WORK TASK => Everything from the line with "None => None" through the last line of the records below should be copied exactly, both ends included.

LISTED RECORDS =>
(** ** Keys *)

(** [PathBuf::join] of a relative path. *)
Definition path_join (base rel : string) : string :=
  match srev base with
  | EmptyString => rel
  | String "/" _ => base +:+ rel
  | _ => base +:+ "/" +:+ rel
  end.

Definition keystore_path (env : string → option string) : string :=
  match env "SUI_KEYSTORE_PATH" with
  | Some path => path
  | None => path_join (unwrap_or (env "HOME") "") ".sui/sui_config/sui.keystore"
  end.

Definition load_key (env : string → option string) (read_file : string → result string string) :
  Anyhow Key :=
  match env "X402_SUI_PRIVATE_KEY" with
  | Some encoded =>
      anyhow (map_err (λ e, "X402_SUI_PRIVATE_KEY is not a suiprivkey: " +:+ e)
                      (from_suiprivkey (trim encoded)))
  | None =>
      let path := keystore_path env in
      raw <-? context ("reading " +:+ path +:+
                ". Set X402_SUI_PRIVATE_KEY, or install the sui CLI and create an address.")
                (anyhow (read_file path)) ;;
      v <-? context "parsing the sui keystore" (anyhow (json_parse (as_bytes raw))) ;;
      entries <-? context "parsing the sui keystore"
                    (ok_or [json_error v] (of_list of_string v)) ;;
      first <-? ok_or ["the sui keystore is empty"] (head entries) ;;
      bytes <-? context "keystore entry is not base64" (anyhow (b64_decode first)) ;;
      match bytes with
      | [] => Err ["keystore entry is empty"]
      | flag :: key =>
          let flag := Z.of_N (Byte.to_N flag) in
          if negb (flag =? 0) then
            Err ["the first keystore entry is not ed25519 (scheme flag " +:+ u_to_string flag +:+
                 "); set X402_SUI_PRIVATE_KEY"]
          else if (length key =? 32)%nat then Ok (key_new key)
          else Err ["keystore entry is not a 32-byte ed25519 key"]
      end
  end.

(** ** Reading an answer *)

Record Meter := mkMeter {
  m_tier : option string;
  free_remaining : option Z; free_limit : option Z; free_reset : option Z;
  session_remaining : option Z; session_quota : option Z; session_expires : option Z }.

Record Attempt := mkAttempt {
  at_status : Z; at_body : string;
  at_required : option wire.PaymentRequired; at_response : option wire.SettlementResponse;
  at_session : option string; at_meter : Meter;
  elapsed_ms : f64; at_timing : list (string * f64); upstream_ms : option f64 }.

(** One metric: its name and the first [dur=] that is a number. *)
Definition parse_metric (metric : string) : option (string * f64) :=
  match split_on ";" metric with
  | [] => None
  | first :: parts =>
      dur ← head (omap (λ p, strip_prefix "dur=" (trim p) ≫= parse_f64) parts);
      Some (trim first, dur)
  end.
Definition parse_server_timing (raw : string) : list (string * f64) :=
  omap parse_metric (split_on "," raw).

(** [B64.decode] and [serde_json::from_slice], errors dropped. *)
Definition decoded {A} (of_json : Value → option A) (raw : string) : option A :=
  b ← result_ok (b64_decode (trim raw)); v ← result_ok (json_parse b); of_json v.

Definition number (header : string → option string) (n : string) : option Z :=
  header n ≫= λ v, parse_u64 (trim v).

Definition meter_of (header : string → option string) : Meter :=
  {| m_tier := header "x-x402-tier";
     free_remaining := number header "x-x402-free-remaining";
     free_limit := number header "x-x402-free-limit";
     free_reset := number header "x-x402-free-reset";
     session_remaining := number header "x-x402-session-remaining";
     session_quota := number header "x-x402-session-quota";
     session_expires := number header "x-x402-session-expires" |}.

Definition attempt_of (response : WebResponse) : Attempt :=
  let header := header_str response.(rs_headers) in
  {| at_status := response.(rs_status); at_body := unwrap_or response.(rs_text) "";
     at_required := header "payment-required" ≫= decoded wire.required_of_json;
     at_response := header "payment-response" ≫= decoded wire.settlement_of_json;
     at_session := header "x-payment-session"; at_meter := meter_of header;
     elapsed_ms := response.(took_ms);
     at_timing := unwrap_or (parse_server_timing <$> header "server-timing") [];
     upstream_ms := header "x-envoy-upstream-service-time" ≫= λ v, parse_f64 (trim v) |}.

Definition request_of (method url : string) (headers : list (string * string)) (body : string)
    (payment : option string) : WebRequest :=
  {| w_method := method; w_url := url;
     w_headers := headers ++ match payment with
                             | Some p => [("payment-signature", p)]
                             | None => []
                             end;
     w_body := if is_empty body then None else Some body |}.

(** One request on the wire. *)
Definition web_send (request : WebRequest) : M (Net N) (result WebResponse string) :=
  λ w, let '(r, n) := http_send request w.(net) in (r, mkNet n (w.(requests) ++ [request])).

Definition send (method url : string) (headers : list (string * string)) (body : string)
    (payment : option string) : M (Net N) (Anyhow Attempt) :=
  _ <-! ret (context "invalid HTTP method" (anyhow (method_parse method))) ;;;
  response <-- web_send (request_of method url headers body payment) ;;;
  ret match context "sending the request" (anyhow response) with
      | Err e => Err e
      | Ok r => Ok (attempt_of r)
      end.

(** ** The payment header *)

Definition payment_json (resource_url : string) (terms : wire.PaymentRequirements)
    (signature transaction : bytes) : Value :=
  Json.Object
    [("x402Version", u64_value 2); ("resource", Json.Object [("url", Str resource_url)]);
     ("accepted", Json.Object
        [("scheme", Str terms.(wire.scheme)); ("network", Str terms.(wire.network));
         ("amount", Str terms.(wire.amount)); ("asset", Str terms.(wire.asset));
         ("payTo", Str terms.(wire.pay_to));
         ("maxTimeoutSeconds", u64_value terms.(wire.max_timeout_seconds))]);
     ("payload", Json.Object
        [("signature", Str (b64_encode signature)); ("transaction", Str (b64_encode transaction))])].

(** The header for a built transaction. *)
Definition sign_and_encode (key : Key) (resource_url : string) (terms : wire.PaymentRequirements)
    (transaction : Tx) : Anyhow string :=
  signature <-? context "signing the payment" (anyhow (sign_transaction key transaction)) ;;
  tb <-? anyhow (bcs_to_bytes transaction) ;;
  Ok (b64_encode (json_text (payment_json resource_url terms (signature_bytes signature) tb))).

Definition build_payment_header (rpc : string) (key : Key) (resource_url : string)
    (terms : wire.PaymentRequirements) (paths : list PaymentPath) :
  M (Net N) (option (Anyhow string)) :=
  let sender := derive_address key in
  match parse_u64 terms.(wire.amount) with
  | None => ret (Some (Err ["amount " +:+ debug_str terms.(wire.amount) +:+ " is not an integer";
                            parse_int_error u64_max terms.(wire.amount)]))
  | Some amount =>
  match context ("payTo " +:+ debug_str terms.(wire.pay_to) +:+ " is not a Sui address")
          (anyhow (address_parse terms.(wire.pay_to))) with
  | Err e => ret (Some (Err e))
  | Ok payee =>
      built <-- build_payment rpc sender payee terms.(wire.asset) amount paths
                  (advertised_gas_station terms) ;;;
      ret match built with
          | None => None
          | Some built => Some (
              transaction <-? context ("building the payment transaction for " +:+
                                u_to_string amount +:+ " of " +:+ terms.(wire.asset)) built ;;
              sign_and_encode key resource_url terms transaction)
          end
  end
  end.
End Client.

RESULT =>
          | None => None
          | Some built => Some (
              transaction <-? context ("building the payment transaction for " +:+
                                u_to_string amount +:+ " of " +:+ terms.(wire.asset)) built ;;
              sign_and_encode key resource_url terms transaction)
          end
  end
  end.
End Client.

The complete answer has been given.